EXERCISE DESCRIPTION. Please state the number of lines in the entries below where the word "PlanSettings" appears. Include nothing else.

Data extracted from a collection.
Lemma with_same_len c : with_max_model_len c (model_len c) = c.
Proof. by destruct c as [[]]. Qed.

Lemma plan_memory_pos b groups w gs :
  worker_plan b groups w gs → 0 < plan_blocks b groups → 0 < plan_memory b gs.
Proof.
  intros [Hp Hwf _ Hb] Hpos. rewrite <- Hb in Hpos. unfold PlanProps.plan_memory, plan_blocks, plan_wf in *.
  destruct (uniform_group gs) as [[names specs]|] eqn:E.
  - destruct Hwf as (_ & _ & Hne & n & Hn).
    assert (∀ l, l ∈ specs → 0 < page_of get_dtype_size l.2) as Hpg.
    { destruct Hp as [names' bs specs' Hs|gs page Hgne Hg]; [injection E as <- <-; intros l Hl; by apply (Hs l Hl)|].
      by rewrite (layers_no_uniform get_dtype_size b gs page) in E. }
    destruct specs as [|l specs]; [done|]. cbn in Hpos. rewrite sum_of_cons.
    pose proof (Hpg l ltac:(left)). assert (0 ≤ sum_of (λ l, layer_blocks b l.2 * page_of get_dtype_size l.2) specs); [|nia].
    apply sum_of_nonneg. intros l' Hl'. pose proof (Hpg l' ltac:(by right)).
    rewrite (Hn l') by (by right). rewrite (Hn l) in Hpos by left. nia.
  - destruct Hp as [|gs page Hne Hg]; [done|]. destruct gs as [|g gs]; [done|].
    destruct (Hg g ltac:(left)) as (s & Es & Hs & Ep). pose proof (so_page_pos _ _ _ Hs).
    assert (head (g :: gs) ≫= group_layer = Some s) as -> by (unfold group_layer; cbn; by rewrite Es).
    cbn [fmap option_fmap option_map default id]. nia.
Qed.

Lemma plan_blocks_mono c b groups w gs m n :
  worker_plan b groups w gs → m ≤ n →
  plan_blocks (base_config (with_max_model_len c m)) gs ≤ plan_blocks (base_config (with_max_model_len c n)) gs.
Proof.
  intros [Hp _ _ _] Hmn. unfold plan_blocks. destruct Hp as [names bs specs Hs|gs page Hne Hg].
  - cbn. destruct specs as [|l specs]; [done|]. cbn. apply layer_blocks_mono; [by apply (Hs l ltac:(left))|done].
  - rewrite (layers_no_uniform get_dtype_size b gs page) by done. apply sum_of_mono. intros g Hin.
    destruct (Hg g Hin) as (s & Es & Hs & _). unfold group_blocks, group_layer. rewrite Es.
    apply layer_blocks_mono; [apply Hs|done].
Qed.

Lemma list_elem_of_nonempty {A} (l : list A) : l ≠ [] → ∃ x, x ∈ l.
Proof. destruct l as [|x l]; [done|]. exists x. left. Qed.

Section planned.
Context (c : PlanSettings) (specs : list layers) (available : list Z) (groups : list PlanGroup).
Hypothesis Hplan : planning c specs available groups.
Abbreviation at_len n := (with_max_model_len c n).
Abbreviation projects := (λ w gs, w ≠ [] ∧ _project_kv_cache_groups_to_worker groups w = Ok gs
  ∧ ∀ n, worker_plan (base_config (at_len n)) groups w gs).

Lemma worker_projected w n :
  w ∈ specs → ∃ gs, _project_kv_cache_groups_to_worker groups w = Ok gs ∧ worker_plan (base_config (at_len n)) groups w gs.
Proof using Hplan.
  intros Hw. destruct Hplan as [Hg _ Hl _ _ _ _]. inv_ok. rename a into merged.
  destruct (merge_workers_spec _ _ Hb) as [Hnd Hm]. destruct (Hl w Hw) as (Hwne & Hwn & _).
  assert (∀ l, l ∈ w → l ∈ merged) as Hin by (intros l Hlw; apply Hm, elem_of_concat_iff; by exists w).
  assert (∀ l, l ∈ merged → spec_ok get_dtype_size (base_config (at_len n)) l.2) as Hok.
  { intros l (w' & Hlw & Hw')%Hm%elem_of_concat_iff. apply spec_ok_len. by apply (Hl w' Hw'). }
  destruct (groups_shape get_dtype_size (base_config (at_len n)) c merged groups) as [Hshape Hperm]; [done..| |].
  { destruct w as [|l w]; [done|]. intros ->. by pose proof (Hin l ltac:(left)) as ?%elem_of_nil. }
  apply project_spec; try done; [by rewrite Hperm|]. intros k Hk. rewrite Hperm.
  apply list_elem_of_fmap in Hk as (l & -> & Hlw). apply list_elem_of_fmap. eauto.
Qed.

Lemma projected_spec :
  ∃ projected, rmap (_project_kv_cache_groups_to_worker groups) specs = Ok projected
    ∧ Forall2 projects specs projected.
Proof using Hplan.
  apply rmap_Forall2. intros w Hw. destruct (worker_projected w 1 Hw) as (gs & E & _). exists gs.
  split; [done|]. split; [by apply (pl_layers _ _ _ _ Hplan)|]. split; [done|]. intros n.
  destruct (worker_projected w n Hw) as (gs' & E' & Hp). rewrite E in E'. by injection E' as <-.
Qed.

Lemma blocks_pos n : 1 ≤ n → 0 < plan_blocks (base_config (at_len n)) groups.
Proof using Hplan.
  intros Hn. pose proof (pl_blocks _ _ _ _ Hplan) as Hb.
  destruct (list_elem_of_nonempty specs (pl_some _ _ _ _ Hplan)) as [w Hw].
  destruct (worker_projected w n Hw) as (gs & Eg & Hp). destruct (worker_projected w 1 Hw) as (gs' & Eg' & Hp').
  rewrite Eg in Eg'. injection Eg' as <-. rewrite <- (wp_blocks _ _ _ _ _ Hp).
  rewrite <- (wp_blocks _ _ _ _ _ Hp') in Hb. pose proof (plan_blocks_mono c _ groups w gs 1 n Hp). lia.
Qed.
...
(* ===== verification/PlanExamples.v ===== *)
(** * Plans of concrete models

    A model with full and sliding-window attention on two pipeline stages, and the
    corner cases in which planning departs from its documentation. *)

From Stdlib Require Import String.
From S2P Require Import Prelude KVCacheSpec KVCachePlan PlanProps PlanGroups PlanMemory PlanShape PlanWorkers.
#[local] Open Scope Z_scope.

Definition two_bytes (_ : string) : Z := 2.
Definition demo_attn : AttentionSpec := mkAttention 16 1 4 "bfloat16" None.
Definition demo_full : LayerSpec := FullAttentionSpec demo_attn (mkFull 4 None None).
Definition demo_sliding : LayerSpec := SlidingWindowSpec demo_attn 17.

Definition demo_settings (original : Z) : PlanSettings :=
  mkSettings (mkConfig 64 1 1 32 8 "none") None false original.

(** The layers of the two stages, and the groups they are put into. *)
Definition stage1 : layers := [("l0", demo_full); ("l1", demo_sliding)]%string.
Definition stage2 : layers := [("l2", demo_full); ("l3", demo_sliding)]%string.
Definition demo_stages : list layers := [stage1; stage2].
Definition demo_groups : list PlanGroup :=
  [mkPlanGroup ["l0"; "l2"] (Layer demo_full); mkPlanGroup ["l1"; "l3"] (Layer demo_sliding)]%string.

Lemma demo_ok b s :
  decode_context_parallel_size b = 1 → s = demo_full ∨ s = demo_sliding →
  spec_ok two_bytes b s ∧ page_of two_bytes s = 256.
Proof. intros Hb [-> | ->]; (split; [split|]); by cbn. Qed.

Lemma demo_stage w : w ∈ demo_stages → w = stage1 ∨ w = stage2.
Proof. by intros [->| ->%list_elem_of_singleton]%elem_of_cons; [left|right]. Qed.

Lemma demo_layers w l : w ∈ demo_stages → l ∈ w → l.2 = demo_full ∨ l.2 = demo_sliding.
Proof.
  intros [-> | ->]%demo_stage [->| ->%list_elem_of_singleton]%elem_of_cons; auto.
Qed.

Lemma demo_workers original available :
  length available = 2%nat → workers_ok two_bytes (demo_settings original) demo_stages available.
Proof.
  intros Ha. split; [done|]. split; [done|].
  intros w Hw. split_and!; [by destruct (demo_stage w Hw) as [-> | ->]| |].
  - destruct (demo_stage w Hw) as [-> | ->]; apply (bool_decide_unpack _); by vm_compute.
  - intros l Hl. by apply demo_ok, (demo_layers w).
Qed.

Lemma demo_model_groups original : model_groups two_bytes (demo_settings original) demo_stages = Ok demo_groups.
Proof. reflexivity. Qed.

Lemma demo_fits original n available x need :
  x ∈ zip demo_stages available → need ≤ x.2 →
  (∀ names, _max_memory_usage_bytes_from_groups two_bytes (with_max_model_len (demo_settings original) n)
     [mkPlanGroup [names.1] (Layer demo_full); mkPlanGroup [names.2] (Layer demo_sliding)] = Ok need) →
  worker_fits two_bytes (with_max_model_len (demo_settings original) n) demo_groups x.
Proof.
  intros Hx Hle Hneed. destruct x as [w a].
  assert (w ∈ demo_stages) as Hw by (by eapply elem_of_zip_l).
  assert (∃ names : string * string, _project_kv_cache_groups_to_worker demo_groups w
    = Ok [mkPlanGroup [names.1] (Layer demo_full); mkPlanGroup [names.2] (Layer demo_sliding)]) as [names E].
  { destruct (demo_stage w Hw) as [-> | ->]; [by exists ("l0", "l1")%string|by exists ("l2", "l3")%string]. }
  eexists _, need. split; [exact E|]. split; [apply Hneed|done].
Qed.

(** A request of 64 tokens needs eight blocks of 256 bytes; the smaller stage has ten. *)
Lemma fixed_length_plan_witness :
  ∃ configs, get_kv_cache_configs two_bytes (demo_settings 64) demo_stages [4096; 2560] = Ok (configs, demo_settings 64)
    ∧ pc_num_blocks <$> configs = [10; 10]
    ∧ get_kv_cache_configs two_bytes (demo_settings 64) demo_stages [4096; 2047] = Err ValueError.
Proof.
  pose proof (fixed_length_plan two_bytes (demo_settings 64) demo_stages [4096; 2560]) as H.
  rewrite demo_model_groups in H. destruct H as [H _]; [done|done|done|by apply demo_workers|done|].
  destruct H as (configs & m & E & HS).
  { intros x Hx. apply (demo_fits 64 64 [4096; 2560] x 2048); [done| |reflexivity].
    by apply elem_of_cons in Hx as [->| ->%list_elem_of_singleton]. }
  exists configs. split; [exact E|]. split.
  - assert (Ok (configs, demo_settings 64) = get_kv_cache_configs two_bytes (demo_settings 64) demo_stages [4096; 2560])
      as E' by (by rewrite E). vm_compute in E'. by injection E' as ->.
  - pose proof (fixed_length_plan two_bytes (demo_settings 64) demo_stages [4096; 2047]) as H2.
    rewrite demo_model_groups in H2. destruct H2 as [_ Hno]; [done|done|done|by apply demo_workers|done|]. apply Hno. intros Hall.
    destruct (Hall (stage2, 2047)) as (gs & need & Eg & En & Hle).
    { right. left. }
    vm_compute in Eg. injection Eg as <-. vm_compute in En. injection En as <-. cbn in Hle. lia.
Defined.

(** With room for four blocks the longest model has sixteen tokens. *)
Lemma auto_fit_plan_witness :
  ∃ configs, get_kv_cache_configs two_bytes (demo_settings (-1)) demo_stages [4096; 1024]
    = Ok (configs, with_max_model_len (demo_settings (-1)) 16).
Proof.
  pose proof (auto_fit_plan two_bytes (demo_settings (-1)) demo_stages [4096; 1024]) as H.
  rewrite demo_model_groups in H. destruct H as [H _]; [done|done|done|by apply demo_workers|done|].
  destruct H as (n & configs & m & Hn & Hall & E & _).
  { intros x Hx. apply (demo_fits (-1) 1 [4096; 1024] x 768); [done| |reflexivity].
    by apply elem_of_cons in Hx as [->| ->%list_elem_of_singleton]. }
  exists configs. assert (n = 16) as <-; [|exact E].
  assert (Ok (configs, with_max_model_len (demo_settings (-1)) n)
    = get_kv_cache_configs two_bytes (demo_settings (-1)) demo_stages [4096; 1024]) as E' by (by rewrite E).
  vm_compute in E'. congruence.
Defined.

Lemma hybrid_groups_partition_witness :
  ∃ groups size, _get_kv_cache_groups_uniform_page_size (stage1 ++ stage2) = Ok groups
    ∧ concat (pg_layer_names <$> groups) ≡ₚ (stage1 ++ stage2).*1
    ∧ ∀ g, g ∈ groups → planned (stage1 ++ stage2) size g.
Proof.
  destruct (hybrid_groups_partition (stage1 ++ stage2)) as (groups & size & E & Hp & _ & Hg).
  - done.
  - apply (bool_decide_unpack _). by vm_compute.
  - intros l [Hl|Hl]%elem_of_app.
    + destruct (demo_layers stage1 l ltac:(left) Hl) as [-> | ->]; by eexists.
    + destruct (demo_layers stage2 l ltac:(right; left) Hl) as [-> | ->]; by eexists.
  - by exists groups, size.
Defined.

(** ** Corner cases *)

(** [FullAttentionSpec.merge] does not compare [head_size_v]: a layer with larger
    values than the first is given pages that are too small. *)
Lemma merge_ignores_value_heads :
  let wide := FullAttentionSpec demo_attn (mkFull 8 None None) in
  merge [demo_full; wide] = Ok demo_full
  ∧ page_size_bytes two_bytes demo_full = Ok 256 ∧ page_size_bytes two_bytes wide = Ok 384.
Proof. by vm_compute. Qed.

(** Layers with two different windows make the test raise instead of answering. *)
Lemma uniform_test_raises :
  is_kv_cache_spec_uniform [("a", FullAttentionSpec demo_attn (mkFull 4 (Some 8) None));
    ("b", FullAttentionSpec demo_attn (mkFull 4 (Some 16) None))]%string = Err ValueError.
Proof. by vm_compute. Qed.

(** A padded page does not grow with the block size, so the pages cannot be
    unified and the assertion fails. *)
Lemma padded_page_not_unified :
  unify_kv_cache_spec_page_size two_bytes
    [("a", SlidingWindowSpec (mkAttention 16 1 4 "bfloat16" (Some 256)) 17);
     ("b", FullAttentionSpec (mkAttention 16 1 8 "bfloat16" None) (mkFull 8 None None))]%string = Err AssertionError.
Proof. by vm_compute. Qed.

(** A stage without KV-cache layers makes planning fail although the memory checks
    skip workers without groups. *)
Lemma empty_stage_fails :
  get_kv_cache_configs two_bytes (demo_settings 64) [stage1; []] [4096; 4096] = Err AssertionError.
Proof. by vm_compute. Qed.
--
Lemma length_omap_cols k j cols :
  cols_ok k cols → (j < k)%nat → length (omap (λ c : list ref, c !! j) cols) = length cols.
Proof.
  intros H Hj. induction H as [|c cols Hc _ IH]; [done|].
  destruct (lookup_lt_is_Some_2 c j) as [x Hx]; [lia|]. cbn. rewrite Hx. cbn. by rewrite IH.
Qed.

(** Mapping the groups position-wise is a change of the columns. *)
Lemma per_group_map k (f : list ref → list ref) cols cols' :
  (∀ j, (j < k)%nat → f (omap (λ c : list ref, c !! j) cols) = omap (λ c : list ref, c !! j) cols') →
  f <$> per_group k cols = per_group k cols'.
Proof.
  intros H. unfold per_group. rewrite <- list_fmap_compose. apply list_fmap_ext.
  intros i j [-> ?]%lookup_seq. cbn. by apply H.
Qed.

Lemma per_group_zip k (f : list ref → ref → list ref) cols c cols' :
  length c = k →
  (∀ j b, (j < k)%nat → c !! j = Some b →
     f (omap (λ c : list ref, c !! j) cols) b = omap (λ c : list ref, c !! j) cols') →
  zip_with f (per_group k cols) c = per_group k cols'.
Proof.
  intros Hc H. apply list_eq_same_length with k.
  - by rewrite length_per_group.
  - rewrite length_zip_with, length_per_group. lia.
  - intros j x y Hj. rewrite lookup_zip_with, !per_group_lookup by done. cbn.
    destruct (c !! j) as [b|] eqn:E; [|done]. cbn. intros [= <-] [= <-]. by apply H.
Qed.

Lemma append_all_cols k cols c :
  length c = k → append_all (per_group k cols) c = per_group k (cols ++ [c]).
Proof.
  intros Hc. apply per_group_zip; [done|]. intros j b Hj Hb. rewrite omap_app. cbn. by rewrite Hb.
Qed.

SOLUTION. 2